Mishra AC, Cherian SS, Chakrabarti AK, Pawar SD, Jadhav SM, Pal B, Raut S, Koratkar S, Kode SS - Virol. J. (2009)

Bottom Line: A focal H5N1 outbreak in poultry was reported from Manipur, a north-eastern state, of India, in 2007.The HA gene, had the cleavage site GERRRRKR, earlier reported in whooper swan isolates from Mongolia in 2005.A stop codon at position 29 in the PB1-F2 protein could have implications on the replication efficiency.

View Article: PubMed Central - HTML - PubMed

Affiliation: Microbial Containment Complex, National Institute of Virology, Pashan, Pune 411021, Maharashtra, India. acm1750@rediffmail.com

ABSTRACT

Background: A focal H5N1 outbreak in poultry was reported from Manipur, a north-eastern state, of India, in 2007. The aim of this study was to genetically characterize the Manipur isolate to understand the relationship with other H5N1 isolates and to trace the possible source of introduction of the virus into the country.
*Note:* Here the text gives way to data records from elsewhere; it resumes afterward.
(* ===== verification/AttachBrokerRuns.v ===== *)
(** * The attach discovery broker: runs

    The invariant holds over every sequence of calls, whatever the callbacks
    and the transports answer; a served connection ends. *)

From Stdlib Require Import String.
From S2P Require Import Prelude Effects AttachWire AttachRecord AttachRecordFacts AttachBroker AttachBrokerFacts.

(** ** A reply is of one kind *)

Lemma parse_record_header request header keys values :
  vd_parse_record request header keys = Some values -> take (find_char newline request) request = header.
Proof.
  unfold vd_parse_record. cbv zeta. destruct (_ || _ || _); [done|]. destruct (negb (forallb _ _)); [done|].
  destruct (Nat.eqb _ _); [done|]. destruct (negb (bool_decide _)) eqn:E; [done|]. intros _.
  by apply negb_false_iff, bool_decide_eq_true in E.
Qed.

Lemma one_kind response h1 k1 h2 k2 :
  is_Some (vd_parse_record response h1 k1) -> h1 <> h2 -> vd_parse_record response h2 k2 = None.
Proof.
  intros [v1 E1] Hne. destruct (vd_parse_record response h2 k2) as [v2|] eqn:E2; [|done]. exfalso.
  apply parse_record_header in E1, E2. congruence.
Qed.

Lemma outcome_reply reply capacity out h k :
  outcome reply capacity out ->
  (forall response, is_Some (reply response) -> vd_parse_record response h k = None) ->
  vd_parse_record (snd out) h k = None.
Proof.
  intros [H1 H2] Hn. destruct (decide (fst out = 0)) as [E|E].
  - by apply Hn, H2.
  - destruct (H1 E) as [_ ->]. done.
Qed.

(** A client can read it: one of the three result records, within bounds. *)
Definition readable (capacity : Z) (response : bytes) : Prop :=
  zlen response < capacity /\ zlen response <= VD_ATTACH_MAX_FRAME_SIZE /\
  (is_Some (hello_reply response) \/ is_Some (discover_reply response) \/ is_Some (release_reply response)).

(** ** Finding a session *)

Lemma broker_find_session_from_spec sessions k session_id peer_id i :
  find_session_from k sessions session_id peer_id = inr i ->
  exists s, (k <= i)%nat /\ sessions !! (i - k)%nat = Some s /\ bs_active s = true /\
            bs_session_id s = session_id /\ bs_peer_id s = peer_id.
Proof.
  revert k. induction sessions as [|s sessions IH]; intros k; cbn; [done|].
  destruct (bs_active s && _) eqn:E.
  - destruct (negb _) eqn:Ep; [done|]. intros [= <-]. exists s. rewrite Nat.sub_diag.
    reflect_bool. by split_and!.
  - intros H. apply IH in H as (t & Hk & Hl & H). exists t. split; [lia|]. split; [|done].
    replace (i - k)%nat with (S (i - S k)) by lia. done.
Qed.

Lemma find_broker_session b session_id peer_id i :
  vd_find_session b session_id peer_id = inr i ->
  exists s, bk_sessions b !! i = Some s /\ bs_active s = true /\ bs_session_id s = session_id /\
            bs_peer_id s = peer_id.
Proof.
  intros H. apply broker_find_session_from_spec in H as (s & _ & Hl & H). rewrite Nat.sub_0_r in Hl. by exists s.
Qed.

Lemma find_error_negative sessions k session_id peer_id e :
  find_session_from k sessions session_id peer_id = inl e -> e < 0.
Proof.
  revert k. induction sessions as [|s sessions IH]; intros k; cbn; [by intros [= <-]|].
  destruct (_ && _); [|apply IH]. destruct (negb _); [|done]. by intros [= <-].
Qed.

Lemma find_session_slots sessions sessions' k session_id peer_id :
  map slot_key sessions' = map slot_key sessions ->
  find_session_from k sessions' session_id peer_id = find_session_from k sessions session_id peer_id.
Proof.
  revert sessions' k. induction sessions as [|s sessions IH]; intros [|s' sessions'] k; cbn; try done.
  intros E. injection E as E1 E2 E3 Er. rewrite E1, E2, E3. destruct (_ && _); [done|]. by apply IH.
Qed.

Lemma find_session_frame b b' session_id peer_id :
  frame b b' -> vd_find_session b' session_id peer_id = vd_find_session b session_id peer_id.
Proof. intros []. by apply find_session_slots. Qed.

Section Runs.
Context {W : Type} (config : VdAttachBrokerConfig W).
Implicit Types (b : VdAttachBroker) (s : VdAttachBrokerSession) (w : W).

(** ** Records *)

(** A FOUND answer with the ticket [token], given at [st] to a record that is
    handled from [w] on: a canonical request of the session on its transport,
    with its nonce, the service's generation and an unused request id, after
    HELLO, with no ticket that is live when the clock is read at [w]; the
    inventory is asked right after that. *)
Definition issue_sound b w (deadline session_id peer_id : Z) (request : option bytes) (token : bytes)
    (st : VdAttachBroker * W) : Prop :=
  exists i s d now w1, vd_find_session b session_id peer_id = inr i /\ bk_sessions b !! i = Some s /\
    wf_discover d /\ request = Some (discover_text d) /\ dr_server_nonce d = bs_server_nonce s /\
    dr_service_generation d = bk_service_generation b /\ bs_hello_complete s = true /\
    (dr_request_id d ∉ seen s) /\ call_now_ms config w = (now, w1) /\
    (tk_active (bs_ticket s) = true -> tk_expires_at_ms (bs_ticket s) <= now) /\
    issued config i (dr_title_id d) token deadline w1 st.

(** A RELEASED answer for the ticket [token], given at [st] to a record that is
    handled from [w] on: a canonical request of the session that holds the
    ticket, not expired when the clock is read at [w]; the inventory is asked
    right after that. *)
Definition release_sound b w (deadline session_id peer_id : Z) (request : option bytes) (token : bytes)
    (st : VdAttachBroker * W) : Prop :=
  exists i s r now w1, vd_find_session b session_id peer_id = inr i /\ bk_sessions b !! i = Some s /\
    wf_release r /\ request = Some (release_text r) /\ rr_server_nonce r = bs_server_nonce s /\
    rr_service_generation r = bk_service_generation b /\ (rr_request_id r ∉ seen s) /\
    call_now_ms config w = (now, w1) /\ now < tk_expires_at_ms (bs_ticket s) /\ token = rr_ticket r /\
    released config i s token deadline w1 st.

(** What is known of a handled record: the invariant, the frame, what the
    client got, and what a ticket issued ([I]) or released ([R]) means. *)
Record recorded (capacity : Z) b (session_id peer_id : Z) (I R : bytes -> VdAttachBroker * W -> Prop) (out : Z * bytes)
    (st : VdAttachBroker * W) : Prop := {
  re_inv : broker_inv (fst st);
  re_frame : frame b (fst st);
  re_failed : fst out <> 0 -> fst out < 0 /\ snd out = [];
  re_replied : fst out = 0 -> readable capacity (snd out);
  re_counted : fst out = 0 -> exists i, vd_find_session b session_id peer_id = inr i /\
    count_at i (fst st) = count_at i b + 1;
  re_issued : forall values, discover_reply (snd out) = Some values -> nth 3 values [] = text "found" ->
    I (nth 9 values []) st;
  re_released : forall values, release_reply (snd out) = Some values -> nth 4 values [] = text "released" ->
    R (nth 3 values []) st }.

Lemma recorded_mono capacity b sid pid (I R I' R' : bytes -> VdAttachBroker * W -> Prop) out st :
  recorded capacity b sid pid I R out st -> (forall t st, I t st -> I' t st) -> (forall t st, R t st -> R' t st) ->
  recorded capacity b sid pid I' R' out st.
Proof. intros [] HI HR. split; auto. Qed.

Lemma refused_recorded capacity b sid pid I R e w :
  broker_inv b -> e < 0 -> recorded capacity b sid pid I R (e, []) (b, w).
Proof.
  intros Hb He. split; [done|apply frame_refl|done|cbn; lia|cbn; lia|by intros values Hv..].
Qed.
Results: Characterization of the complete genome revealed that the virus belonged to clade 2.2. It was distinctly different from viruses of the three EMA sublineages of clade 2.2 but related to isolates from wild migratory waterfowl from Russia, China and Mongolia. The HA gene, had the cleavage site GERRRRKR, earlier reported in whooper swan isolates from Mongolia in 2005. A stop codon at position 29 in the PB1-F2 protein could have implications on the replication efficiency. The acquisition of polymorphisms as seen in recent isolates of 2005-07 from distinct geographical regions suggests the possibility of transportation of H5N1 viruses through migratory birds.

Conclusion: Considering that all eight genes of the earlier Indian isolates belonged to the EMA3 sublineage and similar strains have not been reported from neighbouring countries of the subcontinent, it appears that the virus may have been introduced independently.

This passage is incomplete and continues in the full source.